(** One construct of a computation whose state is known. *)
Ltac wp_step :=
  lazymatch goal with
  | |- wp (mret _) _ _ => apply wp_ret
  | |- wp (raise _) _ _ => apply wp_raise
  | |- wp (mbind _ _) _ _ => apply wp_bind
  | |- wp (catch _) _ _ => apply wp_catch
  | |- wp (scan_one _) _ _ => apply wp_scan_one; [intros ? | intros ? ?]
  | H : at_ _ _ _ ?w |- wp time_Now _ ?w => eapply (wp_time_at _ _ _ _ _ H)
  | H : in_tx _ _ _ _ ?w |- wp time_Now _ ?w => eapply (wp_time_tx _ _ _ _ _ _ H)
  | H : at_ _ _ _ ?w |- wp (query NoTx _) _ ?w =>
      eapply wp_query_NoTx; [exact H | intros ? ? ? ? | intros ? ?]; clear H
  | H : in_tx _ _ _ _ ?w |- wp (query InTx _) _ ?w =>
      eapply wp_query_InTx; [exact H | intros ? ? ? ? | intros ? ?]; clear H
  | H : at_ _ _ _ ?w |- wp (update_rows NoTx _) _ ?w =>
      eapply wp_update_NoTx; [exact H | auto with gritz | intros ? ? ? ? | intros ? ?]; clear H
  | H : in_tx _ _ _ _ ?w |- wp (update_rows InTx _) _ ?w =>
      eapply wp_update_InTx; [exact H | auto with gritz | intros ? ? ? ? | intros ? ?]; clear H
  | H : at_ _ _ _ ?w |- wp (insert_row _ NoTx _ _) _ ?w =>
      eapply wp_insert_NoTx;
        [exact H | auto with gritz | intros ? ? ? ? | intros ? ? ? | intros ? ? ? ? ?]; clear H
  | H : in_tx _ _ _ _ ?w |- wp (insert_row _ InTx _ _) _ ?w =>
      eapply wp_insert_InTx;
        [exact H | auto with gritz | intros ? ? ? ? | intros ? ? ? | intros ? ? ? ? ?]; clear H
  | H : at_ _ _ _ ?w |- wp (WithTx NoTx _) _ ?w =>
      eapply wp_WithTx_rollback; [exact H | intros ? ? ? ? | intros ? ?]; clear H
  | H : in_tx _ _ _ _ ?w |- wp (Commit InTx) _ ?w =>
      eapply wp_Commit; [exact H | intros ? ? ? ? | intros ? ?]; clear H
  | H : at_ _ _ _ ?w |- wp (publish _) _ ?w =>
      eapply wp_publish; [exact H | intros ? ?]; clear H
  | H : in_tx _ _ _ _ ?w |- after_rollback _ _ _ ?w =>
      eapply after_rollback_intro; [exact (it_same _ _ _ _ _ H) | intros ? ?]; clear H
  | H : at_ _ _ _ ?w |- after_rollback _ _ _ ?w =>
      eapply after_rollback_intro; [exact (at_same _ _ _ _ H) | intros ? ?]; clear H
  | H : same _ _ _ ?w |- after_rollback _ _ _ ?w =>
      eapply after_rollback_intro; [exact H | intros ? ?]; clear H
  | |- wp (if negb ?b then _ else _) _ _ => destruct b eqn:?; cbn [negb]
  | |- wp (if ?b then _ else _) _ _ => destruct b eqn:?
  | |- wp (match ?x with _ => _ end) _ _ => destruct x eqn:?
  end; cbv beta iota.

Ltac wp := repeat wp_step.

(** The error branches of a [HandlerSpec]: the state is the one to show, and
    a fault contradicts the health of the database. *)
Ltac wp_err :=
  match goal with
  | |- outcome _ _ _ (inl _) _ =>
      split; [assumption|]; intros Hhealthy; try contradiction
  | _ => idtac
  end.
(* ===== verification/StoreAccounts.v ===== *)
(** * The store's accounts: organisations, users and keys

    Models [internal/store/org.go], [user.go] and [key.go] with their queries
    ([store/sql/queries/org.sql], [user.sql], [key.sql]): the operations, the
    constraints they run into (foreign keys, primary keys, unique indexes), and
    that none of them breaks the tables.  [DestroyOrg], which only tests call,
    is left out. *)

From S2P Require Import Prelude AuthScope ScopeParse EventModel TaskModel Links PubSub.
From S2P Require Import ScheduleModel Rules Store StoreOps StoreLogic.

(** ** The model's records ([internal/model/org.go], [user.go], [key.go]) *)

Record Org := mkOrg {
  Org_ID : Z; Org_Name : string; Org_Owner : string; Org_Archived : bool;
  Org_CreatedAt : Z; Org_UpdatedAt : Z; Org_GitHubInstallationID : Z;
  Org_AtlassianWebhookSecret : string }.

Record OrgMemberWithUser := mkMemberWithUser {
  MU_OrgID : Z; MU_Member : OrgMember; MU_Email : string; MU_Name : string }.

Record User := mkUserModel {
  U_ID : string; U_Email : string; U_Name : string; U_GitHubUserID : Z; U_GitHubUsername : string;
  U_AtlassianAccountID : string; U_AtlassianUsername : string; U_DefaultOrgID : Z;
  U_CreatedAt : Z; U_UpdatedAt : Z }.

Definition HasGitHub (u : User) : bool := negb (U_GitHubUserID u =? 0).
Definition HasAtlassian (u : User) : bool := negb (String.eqb (U_AtlassianAccountID u) "").

Record Key := mkKey {
  Key_ID : string; Key_Name : string; Key_TokenHash : string; Key_OrgID : Z;
  Key_ExpiresAt : option Z; Key_CreatedAt : Z; Key_Scopes : Scopes }.

Definition IsExpired (k : Key) (now : Z) : bool :=
  match Key_ExpiresAt k with Some t => t <? now | None => false end.

(** ** Writes that a constraint may refuse *)

Definition unique_error : Err := EOther "duplicate key value violates unique constraint".

Definition write_row (tx : Tx) (check : Tables → option Err) (put : Z → Tables → Tables) : M unit :=
  exec tx (λ now tb, match check tb with Some err => inl err | None => inr ((), put now tb) end).

(** Another row with the value [b] in the column [f]. *)
Definition taken {A B} `{EqDecision B} (f : A → option B) (m : gmap string A) (id : string)
    (b : option B) : bool :=
  match b with
  | None => false
  | Some b => existsb (λ kv, negb (String.eqb kv.1 id) && bool_decide (f kv.2 = Some b)) (map_to_list m)
  end.

(** ** Organisations *)

Definition new_org_row (name owner : string) (now : Z) : OrgRow :=
  mkOrgRow name owner false "" [] now now None [].

Definition CreateOrg (tx : Tx) (name owner : string) : M Org :=
  now ← time_Now;
  id ← insert_row SeqOrgs tx (λ tb, fk_user tb owner)
         (λ id, with_orgs <[id := new_org_row name owner now]>);
  mret (mkOrg id name owner false now now 0 "").

Definition toModelOrg (id : Z) (r : OrgRow) : Org :=
  mkOrg id (Org_name r) (Org_owner r) (Org_archived r) (Org_created_at r) (Org_updated_at r)
    (default 0 (Org_installation r)) (Org_webhook_secret r).

Definition GetOrg (tx : Tx) (id : Z) : M Org :=
  r ← query tx (λ _ tb, toModelOrg id <$> t_orgs tb !! id);
  scan_one r.

(** [ORDER BY o.name], in the order of bytes. *)
Definition name_le (a b : Org) : Prop := String.le (Org_Name a) (Org_Name b).

#[export] Instance name_le_dec a b : Decision (name_le a b).
Proof. unfold name_le. apply _. Defined.

Definition clear_secret (o : Org) : Org :=
  mkOrg (Org_ID o) (Org_Name o) (Org_Owner o) (Org_Archived o) (Org_CreatedAt o) (Org_UpdatedAt o)
    (Org_GitHubInstallationID o) "".

Definition ListOrgsByMember (tx : Tx) (userID : string) : M (list Org) :=
  query tx (λ _ tb, merge_sort name_le
    (omap (λ kv, if contains_string (Org_members kv.2) userID && negb (Org_archived kv.2)
                 then Some (clear_secret (toModelOrg kv.1 kv.2)) else None)
          (map_to_list (t_orgs tb)))).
= = = =
EXERCISE PROMPT → Working from the material above, retype exactly the lines from the one with "Definition IsExpired (k" through the one with "(omap (λ kv, if", both included, and only those lines.

SOLUTION →
Definition IsExpired (k : Key) (now : Z) : bool :=
  match Key_ExpiresAt k with Some t => t <? now | None => false end.

(** ** Writes that a constraint may refuse *)

Definition unique_error : Err := EOther "duplicate key value violates unique constraint".

Definition write_row (tx : Tx) (check : Tables → option Err) (put : Z → Tables → Tables) : M unit :=
  exec tx (λ now tb, match check tb with Some err => inl err | None => inr ((), put now tb) end).

(** Another row with the value [b] in the column [f]. *)
Definition taken {A B} `{EqDecision B} (f : A → option B) (m : gmap string A) (id : string)
    (b : option B) : bool :=
  match b with
  | None => false
  | Some b => existsb (λ kv, negb (String.eqb kv.1 id) && bool_decide (f kv.2 = Some b)) (map_to_list m)
  end.

(** ** Organisations *)

Definition new_org_row (name owner : string) (now : Z) : OrgRow :=
  mkOrgRow name owner false "" [] now now None [].

Definition CreateOrg (tx : Tx) (name owner : string) : M Org :=
  now ← time_Now;
  id ← insert_row SeqOrgs tx (λ tb, fk_user tb owner)
         (λ id, with_orgs <[id := new_org_row name owner now]>);
  mret (mkOrg id name owner false now now 0 "").

Definition toModelOrg (id : Z) (r : OrgRow) : Org :=
  mkOrg id (Org_name r) (Org_owner r) (Org_archived r) (Org_created_at r) (Org_updated_at r)
    (default 0 (Org_installation r)) (Org_webhook_secret r).

Definition GetOrg (tx : Tx) (id : Z) : M Org :=
  r ← query tx (λ _ tb, toModelOrg id <$> t_orgs tb !! id);
  scan_one r.

(** [ORDER BY o.name], in the order of bytes. *)
Definition name_le (a b : Org) : Prop := String.le (Org_Name a) (Org_Name b).

#[export] Instance name_le_dec a b : Decision (name_le a b).
Proof. unfold name_le. apply _. Defined.

Definition clear_secret (o : Org) : Org :=
  mkOrg (Org_ID o) (Org_Name o) (Org_Owner o) (Org_Archived o) (Org_CreatedAt o) (Org_UpdatedAt o)
    (Org_GitHubInstallationID o) "".

Definition ListOrgsByMember (tx : Tx) (userID : string) : M (list Org) :=
  query tx (λ _ tb, merge_sort name_le
    (omap (λ kv, if contains_string (Org_members kv.2) userID && negb (Org_archived kv.2)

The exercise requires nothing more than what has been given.